+++ Provided information +++

Lemma establish_loop_spec news h (s : PL) L F B o v fuel :
  let k := length news in
  0 < pageSize -> holds h s L F B -> Forall (fun x => offset_ok x = true) (range k o) -> Forall (fun x => virtToReal virtBase x <> 0) (range k v) ->
  Z.of_nat (length L + k) < 2 ^ 58 -> NoDup news.*1 -> Forall (fun p => p <> NULL /\ (p ∉ L.*1)) news.*1 -> Forall (fun x => x ∉ L.*2) (range k o) ->
  0 <= o -> 0 <= v -> o + Z.of_nat k * pageSize < 2 ^ 64 -> v + Z.of_nat k * pageSize < 2 ^ 64 -> (k < fuel)%nat ->
  exists h' s' L' B', establish_loop virtBase pageSize fuel h s news o v (v + Z.of_nat k * pageSize) = Some (Done, (h', s'), []) /\
    holds h' s' L' F B' /\ L' ≡ₚ zip news.*1 (range k o) ++ L /\ (forall a, (a ∉ news.*1) -> desc h' a = desc h a) /\
    Forall2 (fun p x => desc h' p = given_page x (x - o + v)) news.*1 (range k o).
Proof.
  intros k Hps. subst k. revert h s L B o v fuel. induction news as [|[p ok] news IH]; intros h s L B o v fuel H Hoff Hpa Hlen Hnd Hnew Habs Ho Hv Hoe Hve Hfuel.
  { destruct fuel as [|fuel]; [cbn in Hfuel; lia|]. cbn [establish_loop length]. rewrite (proj2 (Z.ltb_ge _ _)) by (cbn; lia). exists h, s, L, B. by split_and!. }
  destruct fuel as [|fuel]; [lia|]. cbn [length range] in *. cbn [fmap list_fmap fst] in Hnd, Hnew. apply Forall_cons in Hoff as [Hfo Hoff], Hpa as [Hpa1 Hpa], Hnew as [[Hp Hpn] Hnew], Habs as [Hfn Habs].
  apply NoDup_cons in Hnd as [Hpnews Hnd].
  destruct (establish_new h s L F B p ok o v H Hfo) as (h1 & n & s1 & L1 & B1 & Hadd & Hn & HL1 & Hh1 & Hd1 & Hs1); [lia|done..|].
  destruct (IH _ s1 L1 B1 (o + pageSize) (v + pageSize) fuel Hh1 Hoff Hpa) as (h' & s' & L' & B' & Hl & Hh' & HL' & Hs' & Hf2); try (lia || done).
  { rewrite (Permutation_length HL1). cbn [length]. lia. }
  { apply Forall_forall. intros q Hq. rewrite Forall_forall in Hnew. destruct (Hnew q Hq) as [Hq1 Hq2]. split; [done|]. rewrite HL1. cbn [fmap list_fmap fst].
    rewrite not_elem_of_cons. split; [|done]. by intros ->. }
  { apply Forall_forall. intros x Hx. rewrite Forall_forall in Habs. rewrite HL1. cbn [fmap list_fmap snd]. rewrite not_elem_of_cons. split; [|by apply Habs].
    apply range_ge in Hx; [lia|done]. }
  exists h', s', L', B'. cbn [establish_loop]. rewrite (proj2 (Z.ltb_lt _ _)) by lia. rewrite (findPage_absent _ _ _ _ _ _ H Hfo Hfn). cbn [mbind option_bind negb Z.eqb head].
  rewrite Hadd. cbn [mbind option_bind]. rewrite Hn. cbn [mbind option_bind tail]. rewrite !uadd_small by lia.
  replace (v + Z.of_nat (S (length news)) * pageSize) with (v + pageSize + Z.of_nat (length news) * pageSize) by lia. split_and!; [done|done|..].
  - rewrite HL', HL1. cbn [fmap list_fmap fst zip zip_with app]. symmetry. apply Permutation_middle.
  - intros a Ha. cbn [fmap list_fmap fst] in Ha. apply not_elem_of_cons in Ha as [Ha1 Ha]. by rewrite (Hs' a Ha), Hs1.
  - cbn [fmap list_fmap fst]. constructor; [rewrite (Hs' p Hpnews), Hd1; f_equal; lia|]. eapply Forall2_impl; [exact Hf2|]. intros q x Hq. rewrite Hq. f_equal. lia.
Qed.

(** A page that can be removed: mapped, and nobody waits for it. *)
Definition removable (e : Entry) : bool := mapped (rest e) && (fn (rest e) =? 0).

Lemma range_length k o : length (range k o) = k.
Proof. revert o. induction k as [|k IH]; intros o; [done|]. cbn. by rewrite IH. Qed.

(** One iteration. *)
Lemma removeEst_one h (s : PL) L F B a o fuel endo v :
  holds h s L F B -> offset_ok o = true -> (a, o) ∈ L -> removable (desc h a) = true -> o < endo ->
  exists h' s' A C F', L = A ++ (a, o) :: C /\ holds h' s' (A ++ C) F' B /\ (forall b, b <> a -> desc h' b = desc h b) /\
    removeEst_loop virtBase pageSize (S fuel) h s o endo v =
      '(rc, v', hs, ev) ← removeEst_loop virtBase pageSize fuel h' s' (uadd o pageSize) endo
                            (if v =? UMAX then realToVirt virtBase (paddr (desc h a)) else v);
      Some (rc, v', hs, UnmapPage o (ppset (rest (desc h a))) :: ev).
Proof.
  intros H Hfo Hao Hra Hlt. destruct (findPage_there _ _ _ _ _ _ _ H Hfo Hao) as [Hfind Ha]. destruct (holds_page _ _ _ _ _ _ _ H Hao) as (_ & n & Hn & Hnf).
  destruct (list_elem_of_split _ _ Hao) as (A & C & ->).
  assert (Ed : desc h a = strip n) by by apply desc_some. unfold removable in Hra. rewrite Ed in Hra. cbn [strip rest] in Hra. apply andb_true_iff in Hra as [Hmp Hfn].
  set (n1 := set_established false n). set (n2 := set_unmapped n1). set (h1 := <[a := n1]> h). set (h2 := <[a := n2]> h1).
  assert (Hh1 : holds h1 s (A ++ (a, o) :: C) F B) by by apply holds_set_rest.
  assert (Hh2 : holds h2 s (A ++ (a, o) :: C) F B) by (apply holds_set_rest; [done|apply lookup_insert_eq]).
  destruct (remove_holds _ _ _ _ _ _ _ _ Hh2 Hfo) as (h3 & s3 & Hrem & Hh3 & Hs3). eexists h3, s3, A, C, _. split; [done|]. split; [done|]. split.
  - intros b Hb. rewrite (desc_same a h2 h3 b Hs3 Hb). unfold h2, h1. by rewrite !desc_insert_ne.
  - cbn [removeEst_loop]. rewrite (proj2 (Z.ltb_lt _ _)) by lia. rewrite Hfind. cbn [mbind option_bind]. rewrite (proj2 (Z.eqb_neq _ _) Ha). cbn [negb].
    rewrite Hn. cbn [mbind option_bind]. assert (Hl1 : h1 !! a = Some n1) by apply lookup_insert_eq. assert (Hl2 : h2 !! a = Some n2) by apply lookup_insert_eq.
    unfold unmapPage at 1. fold n1 h1. rewrite Hl1. cbn [mbind option_bind].
    change (mapped (rest n1)) with (mapped (rest n)). rewrite Hmp. cbn [assertK mbind option_bind]. fold n2 h2. rewrite Hl2. cbn [mbind option_bind].
    change (fn (rest n2)) with (fn (rest n)). rewrite (Z.eqb_sym 0), Hfn. cbn [assertK mbind option_bind]. rewrite Hrem. cbn [mbind option_bind]. rewrite Ed.
    change (fileOffset n1) with (fileOffset n). by rewrite Hnf.
Qed.

(** The page at one offset of the range is not one of the others. *)
Lemma range_fresh h (s : PL) L F B a as' o :
  holds h s L F B -> 0 < pageSize -> (a, o) ∈ L -> Forall (fun x => x ∈ L) (zip as' (range (length as') (o + pageSize))) -> a ∉ as'.
Proof.
  intros H Hps Hao Hin Hin'. apply list_elem_of_lookup in Hin' as [i Hi].
  destruct (lookup_lt_is_Some_2 (range (length as') (o + pageSize)) i) as [x Hx]; [rewrite range_length; by eapply lookup_lt_Some|].
  assert (Hax : (a, x) ∈ L). { rewrite Forall_forall in Hin. apply Hin. apply (list_elem_of_lookup_2 _ i). by rewrite lookup_zip_with, Hi, Hx. }
  destruct (holds_page _ _ _ _ _ _ _ H Hax) as (_ & m & Hm & Hmx). destruct (holds_page _ _ _ _ _ _ _ H Hao) as (_ & n & Hn & Hnx).
  assert (x = o) by congruence. apply list_elem_of_lookup_2 in Hx. apply range_ge in Hx; [lia|done].
Qed.

(** The unmap requests of a range. *)
Definition unmaps (h : memory) (as' l : list Z) : list effect := zip_with (fun a x => UnmapPage x (ppset (rest (desc h a)))) as' l.

Lemma unmaps_ext h h' as' l : (forall a, a ∈ as' -> desc h' a = desc h a) -> unmaps h' as' l = unmaps h as' l.
Proof.
  unfold unmaps. revert l. induction as' as [|b as' IH]; intros l H; [done|]. destruct l as [|x l]; [done|]. cbn. rewrite (H b) by by left.
  f_equal. apply IH. intros a Ha. apply H. by right.
Qed.

Lemma removeEst_loop_spec as' h (s : PL) L F B o v fuel :
  let k := length as' in
  0 < pageSize -> holds h s L F B -> Forall (fun x => offset_ok x = true) (range k o) -> Forall (fun x => x ∈ L) (zip as' (range k o)) ->
  Forall (fun a => removable (desc h a) = true) as' -> 0 <= o -> o + Z.of_nat k * pageSize < 2 ^ 64 -> (k < fuel)%nat ->
  let v' := match as' with [] => v | a :: _ => if v =? UMAX then realToVirt virtBase (paddr (desc h a)) else v end in
  (v' = UMAX -> as' = []) ->
  exists h' s' L' F', removeEst_loop virtBase pageSize fuel h s o (o + Z.of_nat k * pageSize) v = Some (0, v', (h', s'), unmaps h as' (range k o)) /\
    holds h' s' L' F' B /\ L ≡ₚ zip as' (range k o) ++ L' /\ sublist L' L /\ (forall a, (a ∉ as') -> desc h' a = desc h a).
Proof.
  intros k Hps. subst k. revert h s L F o v fuel. induction as' as [|a as' IH]; intros h s L F o v fuel H Hoff Hin Hrm Ho Hoe Hfuel v' Hv'.
  { destruct fuel as [|fuel]; [cbn in Hfuel; lia|]. cbn [removeEst_loop length]. rewrite (proj2 (Z.ltb_ge _ _)) by (cbn; lia). by exists h, s, L, F. }
  destruct fuel as [|fuel]; [lia|]. cbn [length range zip zip_with] in *. apply Forall_cons in Hoff as [Hfo Hoff], Hin as [Hao Hin], Hrm as [Hra Hrm].
  pose proof (range_fresh _ _ _ _ _ _ _ _ H Hps Hao Hin) as Hna.
  destruct (removeEst_one _ _ _ _ _ _ _ fuel (o + Z.of_nat (S (length as')) * pageSize) v H Hfo Hao Hra) as (h3 & s3 & A & C & F3 & -> & Hh3 & Hsame & Hrun); [lia|].
  assert (Hv2 : as' <> [] -> v' <> UMAX) by (intros _ E; by specialize (Hv' E)).
  destruct (IH h3 s3 (A ++ C) F3 (o + pageSize) v' fuel Hh3 Hoff) as (h' & s' & L' & F' & Hl & Hh' & HL & Hsub & Hs'); try (lia || done).
  { rewrite Forall_forall in Hin |- *. intros [b x] Hbx. pose proof (Hin _ Hbx) as Hbl. apply elem_of_zip_r in Hbx. apply range_ge in Hbx; [|done].
    rewrite elem_of_app. rewrite elem_of_app, elem_of_cons in Hbl. destruct Hbl as [?|[[= -> ->]|?]]; [by left|lia|by right]. }
  { rewrite Forall_forall in Hrm |- *. intros b Hb. rewrite Hsame; [by apply Hrm|]. by intros ->. }
  { intros E. destruct as' as [|b as']; [done|]. rewrite (proj2 (Z.eqb_neq _ _) (Hv2 ltac:(done))) in E. by destruct Hv2. }
  exists h', s', L', F'. rewrite Hrun. fold v'. rewrite uadd_small by lia.
  replace (o + Z.of_nat (S (length as')) * pageSize) with (o + pageSize + Z.of_nat (length as') * pageSize) by lia. rewrite Hl. cbn [mbind option_bind]. split_and!.
  - rewrite (unmaps_ext h) by (intros b Hb; apply Hsame; by intros ->). destruct as' as [|b as']; [done|]. by rewrite (proj2 (Z.eqb_neq _ _) (Hv2 ltac:(done))).
  - done.
  - rewrite <- Permutation_middle, HL. done.
  - etrans; [exact Hsub|]. apply sublist_app; [done|]. by apply sublist_cons.
  - intros b Hb. apply not_elem_of_cons in Hb as [Hb1 Hb]. by rewrite (Hs' b Hb), Hsame.
Qed.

+++

Send back exactly the lines of the listing above starting at the one with "o pageSize) endo" and ending at the one with "intros H Hfo", inclusive, and no others.

      '(rc, v', hs, ev) ← removeEst_loop virtBase pageSize fuel h' s' (uadd o pageSize) endo
                            (if v =? UMAX then realToVirt virtBase (paddr (desc h a)) else v);
      Some (rc, v', hs, UnmapPage o (ppset (rest (desc h a))) :: ev).
Proof.
  intros H Hfo Hao Hra Hlt. destruct (findPage_there _ _ _ _ _ _ _ H Hfo Hao) as [Hfind Ha]. destruct (holds_page _ _ _ _ _ _ _ H Hao) as (_ & n & Hn & Hnf).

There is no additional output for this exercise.